Professor Forbes’ research has been funded by international organisations, including the Australian Research Council (ARC), Canada Research Chair (CRC) Program, Natural Sciences and Engineering Research Council (NSERC) of Canada, Canada Foundation for Innovation (CFI), United States Agency for International Development (USAID), Ontario Ministry of Research and Innovation, and the Canadian Police Research Centre.
Her contributions to forensic science and chemistry have been recognized through numerous awards, including: the Analytical Scientist’s Power List 2016 – Top 50 Women in Analytical Science; as a Team Finalist of the Defence Science and Technology Eureka Prize for Outstanding Science in Safeguarding Australia (2018); the UTS Alumni Award for Excellence (2011); the Ontario Ministry of Research and Innovation – Early Researcher Award (2011); and an Alexander von Humboldt Research Fellowship (2005).

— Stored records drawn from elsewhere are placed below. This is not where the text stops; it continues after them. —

Lemma AppendUnified_add_rows d s hash_type input append_sel append_count rows :
  bits_ok (radix_bits d) -> length (partitions d) = Z.to_nat (2 ^ radix_bits d) ->
  append_state_sizes (length (partitions d)) s ->
  Z.of_nat (length input) <= STANDARD_VECTOR_SIZE -> 0 <= append_count <= STANDARD_VECTOR_SIZE ->
  0 < radix_bits d \/ 0 < append_count ->
  (hash_type = CONSTANT_VECTOR -> constant_rows input) ->
  (hash_type <> CONSTANT_VECTOR -> append_sel = None \/ vector_type (partition_indices s) = FLAT_VECTOR) ->
  select_rows input append_sel append_count = Some rows ->
  exists s', AppendUnified hash d s hash_type input append_sel append_count =
      Some ({| radix_bits := radix_bits d; partitions := add_rows (radix_bits d) (partitions d) rows;
               count := count d + append_count |}, s') /\
    append_state_sizes (length (partitions d)) s' /\
    (hash_type <> CONSTANT_VECTOR -> vector_type (partition_indices s') = FLAT_VECTOR).
Proof.
  intros Hb Hlen (Hn & Hmap & Hi & Hps & Hrs) Hin Hcount Hne Hc Hf Hsel.
  destruct (select_rows_indices _ _ _ _ (proj1 Hcount) Hsel) as (idxs & Li & Lr & Hrows & Hidx & Hrange).
  assert (STANDARD_VECTOR_SIZE = 2048) as Hv by done.
  unfold AppendUnified.
  destruct (ComputePartitionIndices_ok (radix_bits d) hash_type input append_sel append_count idxs rows
    (partition_indices s)) as (v & -> & (Hv0 & Hv1 & Hv2) & Lv & Hvt); [done | lia | done .. | lia | lia | done | done |].
  cbn [mbind option_bind]. rewrite <- Hlen in Hv2. pose proof (bits_pow _ Hb) as Hpow.
  assert (Forall (fun p => 0 <= p < Z.of_nat (length (partitions d)))
    ((fun r => bin (radix_bits d) (hash r)) <$> rows)) as Hbins.
  { apply Forall_fmap, Forall_forall. intros r _. cbn. pose proof (bin_range _ (hash r) Hb). lia. }
  replace (MaxPartitionIndex d) with (Z.of_nat (length (partitions d)) - 1)
    by (unfold MaxPartitionIndex; rewrite NumberOfPartitions_pow by done; lia).
  destruct (UseFixedSizeMap d).
  - edestruct (append_selected_add_rows (length (partitions d)) _ (radix_bits d) v (fixed_selection s) (partitions d)
      input append_sel append_count idxs rows) as (s' & -> & Hok & Hp & Hr);
      [done | done | done | done | exact Hn | done | done | cbn; lia | cbn; lia | done .. |].
    cbn [mbind option_bind]. eexists. split; [done |].
    cbn [fixed_selection partition_sel reverse_partition_sel entries] in *. split; [| done].
    unfold append_state_sizes. cbn. split_and!; [done | done | lia .. ].
  - edestruct (append_selected_add_rows (length (partitions d)) _ (radix_bits d) v (perfect_selection s) (partitions d)
      input append_sel append_count idxs rows) as (s' & -> & Hok & Hp & Hr);
      [done | done | done | done | exact Hmap | done | done | cbn; lia | cbn; lia | done .. |].
    cbn [mbind option_bind]. eexists. split; [done |].
    cbn [perfect_selection partition_sel reverse_partition_sel entries] in *. split; [| done].
    unfold append_state_sizes. cbn. split_and!; [done | done | lia .. ].
Qed.

(** ** The rows of partitioned data *)

Lemma add_rows_app radix_bits parts rows rows' :
  add_rows radix_bits (add_rows radix_bits parts rows) rows' = add_rows radix_bits parts (rows ++ rows').
Proof.
  apply list_eq. intros p. unfold add_rows. rewrite !list_lookup_imap.
  destruct (parts !! p) as [part |]; [| done]. cbn. unfold bin_rows.
  by rewrite filter_app, app_assoc.
Qed.

(** The reference: the rows of every partition, in order. *)
Definition partitioned (radix_bits : Z) (rows : list A) : list (list A) :=
  (fun p => bin_rows radix_bits (Z.of_nat p) rows) <$> seq 0 (Z.to_nat (2 ^ radix_bits)).

Definition holds (d : PartitionedTupleData) (rows : list A) : Prop :=
  bits_ok (radix_bits d) /\ partitions d = partitioned (radix_bits d) rows /\
  count d = Z.of_nat (length rows).

Lemma length_partitioned radix_bits rows :
  length (partitioned radix_bits rows) = Z.to_nat (2 ^ radix_bits).
Proof. unfold partitioned. by rewrite length_fmap, length_seq. Qed.

Lemma partitioned_app radix_bits rows rows' :
  add_rows radix_bits (partitioned radix_bits rows) rows' = partitioned radix_bits (rows ++ rows').
Proof.
  apply list_eq. intros p. unfold add_rows, partitioned. rewrite list_lookup_imap, !list_lookup_fmap.
  destruct (decide (p < Z.to_nat (2 ^ radix_bits)))%nat; cycle 1.
  { rewrite !lookup_ge_None_2; [done | rewrite length_seq; lia ..]. }
  rewrite lookup_seq_lt by done. cbn. unfold bin_rows. by rewrite filter_app.
Qed.

Lemma PartitionedTupleData_new_holds bits :
  bits_ok bits ->
  exists d, PartitionedTupleData_new bits = Some d /\ radix_bits d = bits /\ holds d [].
Proof.
  intros H. unfold PartitionedTupleData_new. pose proof H as [_ H12].
  rewrite (proj2 (Z.leb_le _ _)) by done. eexists. split; [done |]. split; [done |].
  split; [done |]. split; [| done]. cbn [partitions radix_bits]. unfold partitioned.
  rewrite NumberOfPartitions_pow by done. generalize (Z.to_nat (2 ^ bits)). intros n.
  apply list_eq. intros i. rewrite list_lookup_fmap. destruct (decide (i < n)%nat).
  - by rewrite lookup_seq_lt, lookup_replicate_2 by lia.
  - rewrite !lookup_ge_None_2; [done | rewrite length_seq; lia | rewrite length_replicate; lia].
Qed.

Lemma holds_append_state d rows : holds d rows -> append_state_ok (length (partitions d)) (AppendState_new d).
Proof.
  intros (Hb & Hp & _). rewrite Hp, length_partitioned. by apply AppendState_new_ok.
Qed.

(** A call of [AppendUnified]: the type of the vector of hashes, the rows, the
    selection and the number of rows. *)
Abbreviation append_call := (VectorType * list A * option (list Z) * Z)%type.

Professor Forbes is a Fellow of the Royal Society of New South Wales. She is an invited member of the Centre International de Criminologie Comparée and the Australian Academy of Forensic Sciences, as well as being a member of the Australian and New Zealand Forensic Science Society (ANZFSS) and the Canadian Society of Forensic Science. She is the Pacific Officer for the Initiative on Forensic Geology, a directive of the International Union of Geological Sciences.
Professor Forbes completed a Bachelor of Science (Honours) in Applied Chemistry and Forensic Science and a PhD (specialisation in Forensic Chemistry) at the University of Technology Sydney. She completed her Postdoctoral Fellowship at the Centre for Forensic Science, University of Western Australia.